A film review by: Witney Seibold
For what is ostensibly a mere teenage retread of “Rear Window,” “Disturbia is a surprisingly taut thriller. The camera doesn’t have the same kind of voyeur’s eye as in “Rear Window,” but director D.J. Caruso (“The Salton Sea,” “Taking Lives”) ups the ante by having the spying take place through a series of digital cameras, walkie-talkies, and cellular telephones. It does more than add an element that the MySpace generation can relate to, it gives us the impression that perhaps absorbing digital information gives us no power to control what we’re seeing.The set-up: In a flashback, we see that teenager Kale (Shia LaBeouf, an actor to be excited about) lost his father in a car wreck. One year later, he’s become a sullen underachiever, and, in a fit of rage, decks his Spanish teacher. He is not sorry, and is placed under house arrest, much to chagrin of his hard-working mother (Carrie-Anne Moss who adds a level of dimension to what could have otherwise been a usual hapless adult character) who makes sure he learns his lesson by cutting off his cable TV and videogame systems. His new life now consists of fighting off cabin fever. He ties a string around his lawn, exactly marking the limits dictated by his electronic anklet. He begins peeping at the neighbors, forming his own dramas. Two catch his eye the most: his hot new neighbor Ashley (Sarah Roemer) who conveniently goes swimming in her teeny bikini right in view of his window, and Mr. Turner (David Morse, as creepy as he wants to be) across the street who keeps odd hours, and is seen mysteriously dragging large bags out of his house late at night. Kale eventually befriends Ashley, and the two of them, assisted by Kale’s horny and amusing friend Ronnie (Aaron Yoo) begin to mark the patters of Mr. Turner’s comings and goings. Is he really a serial killer?

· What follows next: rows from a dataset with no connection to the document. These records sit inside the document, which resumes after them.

(** * Python-JF25: services of the GPU-infrastructure backend

    A shallow embedding of the three service classes of the repository
    ([AIAgentService], [TrainingService], [BloombergService]) together with
    the fragment of Python's semantics they rely on: unbounded integers,
    binary64 floats (the kernel's primitive floats), the exceptions the
    arithmetic can raise, insertion-ordered dictionaries and substring
    search on strings.  What Python computes from the Unicode tables
    ([str.lower()]) is a parameter of the definitions that use it. *)

From Stdlib Require Import ZArith List String Ascii Bool Lia.
From Stdlib Require Import Floats.
From stdpp Require Import gmap strings.

Set Warnings "-inexact-float".
Open Scope Z_scope.

(** ** Python values and exceptions *)

Module Py.

(** Exceptions of the external market-data client library: the services only
    ever re-raise them, so their identity is left abstract (a description). *)
Record feed_exn := FeedExn { feed_descr : string }.

Inductive exn :=
| ZeroDivisionError
| OverflowError
| IndexError
| ValueError
| ConnectionError (msg : string)
| FeedError (e : feed_exn).

(** The outcome of evaluating a Python expression: a value or a raised
    exception. *)
Inductive res (A : Type) :=
| Ok (a : A)
| Raise (e : exn).
Arguments Ok {A} a.
Arguments Raise {A} e.

#[global] Instance res_bind : MBind res :=
  fun A B f m => match m with Ok a => f a | Raise e => Raise e end.
#[global] Instance res_ret : MRet res := fun A a => Ok a.

Definition is_ok {A} (r : res A) : bool :=
  match r with Ok _ => true | Raise _ => false end.

(** A Python number as the services see it: [int] or [float]. *)
Inductive pynum :=
| PyInt (z : Z)
| PyFloat (f : float).

(** [float(z)] rounds to nearest-even. *)
Definition Z2float (z : Z) : float :=
  SF2Prim (binary_normalize prec emax z 0 false).

(** The least magnitude that rounds past the largest finite double:
    halfway between [DBL_MAX = 2^1024 - 2^971] and [2^1024]. *)
Definition float_int_bound : Z := 2 ^ 1024 - 2 ^ 970.

(** Implicit conversion of an [int] operand in mixed arithmetic; Python
    raises [OverflowError: int too large to convert to float]. *)
Definition float_of_int (z : Z) : res float :=
  if Z.abs z <? float_int_bound then Ok (Z2float z) else Raise OverflowError.

Definition as_float (n : pynum) : res float :=
  match n with
  | PyInt z => float_of_int z
  | PyFloat f => Ok f
  end.

Definition py_mul (a b : pynum) : res pynum :=
  match a, b with
  | PyInt x, PyInt y => Ok (PyInt (x * y))
  | _, _ => x ← as_float a; y ← as_float b; Ok (PyFloat (PrimFloat.mul x y))
  end.

Definition py_add (a b : pynum) : res pynum :=
  match a, b with
  | PyInt x, PyInt y => Ok (PyInt (x + y))
  | _, _ => x ← as_float a; y ← as_float b; Ok (PyFloat (PrimFloat.add x y))
  end.

Definition py_sub (a b : pynum) : res pynum :=
  match a, b with
  | PyInt x, PyInt y => Ok (PyInt (x - y))
  | _, _ => x ← as_float a; y ← as_float b; Ok (PyFloat (PrimFloat.sub x y))
  end.

(** [a / b] on two ints: the exact quotient, correctly rounded.  The
    quotient is computed to 64 significant bits or more with a sticky bit,
    then rounded once. *)
Definition int_truediv (a b : Z) : res float :=
  if b =? 0 then Raise ZeroDivisionError
  else
    let neg := xorb (a <? 0) (b <? 0) in
    let x := Z.abs a in
    let y := Z.abs b in
    if x =? 0 then Ok (if neg then PrimFloat.opp PrimFloat.zero else PrimFloat.zero)
    else if float_int_bound * y <=? x then Raise OverflowError
    else
      let k := Z.max 0 (Z.log2 y - Z.log2 x + 64) in
      let q := (x * 2 ^ k) / y in
      let r := (x * 2 ^ k) mod y in
      let m := 2 * q + (if r =? 0 then 0 else 1) in
      Ok (SF2Prim (binary_normalize prec emax (if neg then - m else m) (- k - 1) false)).

(** [b == 0]: an int is zero exactly when the float it converts to is. *)
Definition is_zero (b : pynum) : bool :=
  match b with
  | PyInt z => z =? 0
  | PyFloat f => PrimFloat.eqb f PrimFloat.zero
  end.

(** True division [a / b]: both operands are converted first, then a zero
    divisor raises. *)
Definition py_truediv (a b : pynum) : res pynum :=
  match a, b with
  | PyInt x, PyInt y => q ← int_truediv x y; Ok (PyFloat q)
  | _, _ =>
      x ← as_float a; y ← as_float b;
      if is_zero b then Raise ZeroDivisionError
      else Ok (PyFloat (PrimFloat.div x y))
  end.

(** Python compares a float with an int exactly, without converting. *)
Definition float_cmp_int (f : float) (z : Z) : option comparison :=
  match Prim2SF f with
  | S754_nan => None
  | S754_infinity s => Some (if s then Lt else Gt)
  | S754_zero _ => Some (0 ?= z)
  | S754_finite s m e =>
      let v := if s then Z.neg m else Z.pos m in
      Some (if 0 <=? e then (v * 2 ^ e ?= z) else (v ?= z * 2 ^ (- e)))
  end.

(** [a < b] *)
Definition py_lt (a b : pynum) : bool :=
  match a, b with
  | PyInt x, PyInt y => x <? y
  | PyFloat x, PyFloat y => PrimFloat.ltb x y
  | PyFloat x, PyInt y =>
      match float_cmp_int x y with Some Lt => true | _ => false end
  | PyInt x, PyFloat y =>
      match float_cmp_int y x with Some Gt => true | _ => false end
  end.

(** [a <= b] *)
Definition py_le (a b : pynum) : bool :=
  match a, b with
  | PyInt x, PyInt y => x <=? y
  | PyFloat x, PyFloat y => PrimFloat.leb x y
  | PyFloat x, PyInt y =>
      match float_cmp_int x y with Some Lt | Some Eq => true | _ => false end
  | PyInt x, PyFloat y =>
      match float_cmp_int y x with Some Gt | Some Eq => true | _ => false end
  end.

(** [a > b] and [a >= b] *)
Definition py_gt (a b : pynum) : bool := py_lt b a.
Definition py_ge (a b : pynum) : bool := py_le b a.

(** [sum(xs)]: left to right from the int [0].  (CPython 3.12 and later
    compensate the rounding errors of a float sum; the two agree whenever
    the partial sums are exact, as they are for the scores 0.0, 50.0 and
    100.0 of the shipped quizzes.) *)
Fixpoint py_sum_from (acc : pynum) (xs : list pynum) : res pynum :=
  match xs with
  | [] => Ok acc
  | x :: xs' => acc' ← py_add acc x; py_sum_from acc' xs'
  end.
Definition py_sum (xs : list pynum) : res pynum := py_sum_from (PyInt 0) xs.

(** [l[i]] for a list: negative indices count from the end. *)
Definition py_index {A} (l : list A) (i : Z) : res A :=
  let n := Z.of_nat (length l) in
  if (0 <=? i) && (i <? n) then
    match nth_error l (Z.to_nat i) with Some x => Ok x | None => Raise IndexError end
  else if (- n <=? i) && (i <? 0) then
    match nth_error l (Z.to_nat (n + i)) with Some x => Ok x | None => Raise IndexError end
  else Raise IndexError.

End Py.
Export Py.

(** ** Insertion-ordered dictionaries with string keys

    A Python [dict] keeps its keys in insertion order and assigning to an
    existing key keeps the key's position; the order is observable when the
    values are iterated. *)

Module PyDict.
Section Dict.
Context {V : Type}.

Definition pydict := list (string * V).

(** [d.get(k)] *)
Fixpoint dict_get (k : string) (d : pydict) : option V :=
  match d with
  | [] => None
  | (k', v) :: d' => if String.eqb k' k then Some v else dict_get k d'
  end.

(** [d[k] = v] *)
Fixpoint dict_set (k : string) (v : V) (d : pydict) : pydict :=
  match d with
  | [] => [(k, v)]
  | (k', v') :: d' =>
      if String.eqb k' k then (k', v) :: d' else (k', v') :: dict_set k v d'
  end.

(** [k in d] *)
Definition dict_mem (k : string) (d : pydict) : bool :=
  match dict_get k d with Some _ => true | None => false end.

Definition dict_keys (d : pydict) : list string := map fst d.
Definition dict_values (d : pydict) : list V := map snd d.

(** The number of entries stored under key [k]. *)
Definition dict_count (k : string) (d : pydict) : nat :=
  length (List.filter (fun kv => String.eqb (fst kv) k) d).
End Dict.
Arguments pydict V : clear implicits.
End PyDict.
Export PyDict.

(** ** Strings

    A [str] is represented by its UTF-8 encoding (a lone surrogate encoded
    like any other code point).  Equal strings have equal encodings, the
    encoding of a concatenation is the concatenation of the encodings, and
    since the code is self-synchronising one string occurs in another
    exactly when its encoding occurs in the other's. *)

Module PyStr.

Definition newline : string := String (ascii_of_nat 10) EmptyString.
Definition dquote : string := String (ascii_of_nat 34) EmptyString.

(** The text of a triple-quoted literal, line by line. *)
Definition unlines (ls : list string) : string :=
  fold_right (fun l acc => l +:+ newline +:+ acc) EmptyString ls.

(** [c.lower()] on an ASCII character. *)
Definition lower_ascii (c : ascii) : ascii :=
  let n := nat_of_ascii c in
  if (65 <=? n)%nat && (n <=? 90)%nat then ascii_of_nat (n + 32) else c.

(** ASCII text: every character is below 128. *)
Fixpoint is_ascii (s : string) : bool :=
  match s with
  | EmptyString => true
  | String c s' => (nat_of_ascii c <? 128)%nat && is_ascii s'
  end.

The film works well. The tight and swift direction keep the pace lively (the film only runs 100 minutes), and Shia LaBeouf’s performance really captures what it is to be an asshole teenager without making him into a sullen caricature. LaBeouf needs more roles (provided they aren’t in giant robot movies). David Morse does what he does best, and Carrie-Anne Moss is more than capable with the limited material. And, as I said, I liked the incorporation of modern technology into what was originally Jimmy Stewart’s long camera lens.
I was a little disturbed at the long, long close-up Maxim-Magazine shots of the be-swimsuited Ashley, though. Actress Sarah Roemer will be 23 years old this year, and Shia LaBeouf is himself 20, but as they are playing teenagers, the fetishization of her did feel a bit… unwholesome.
That said, Sarah Roemer is really hot.
This film has been #1 at the box office for a few weeks (until “Spider-Man 3” opened), and it’s an odd for such a low-concept, low-hype film to be so popular (perhaps it’s just the lack of anything else good in theaters now). But then, it’s good enough that I will let it cherish its memories of three weeks at #1.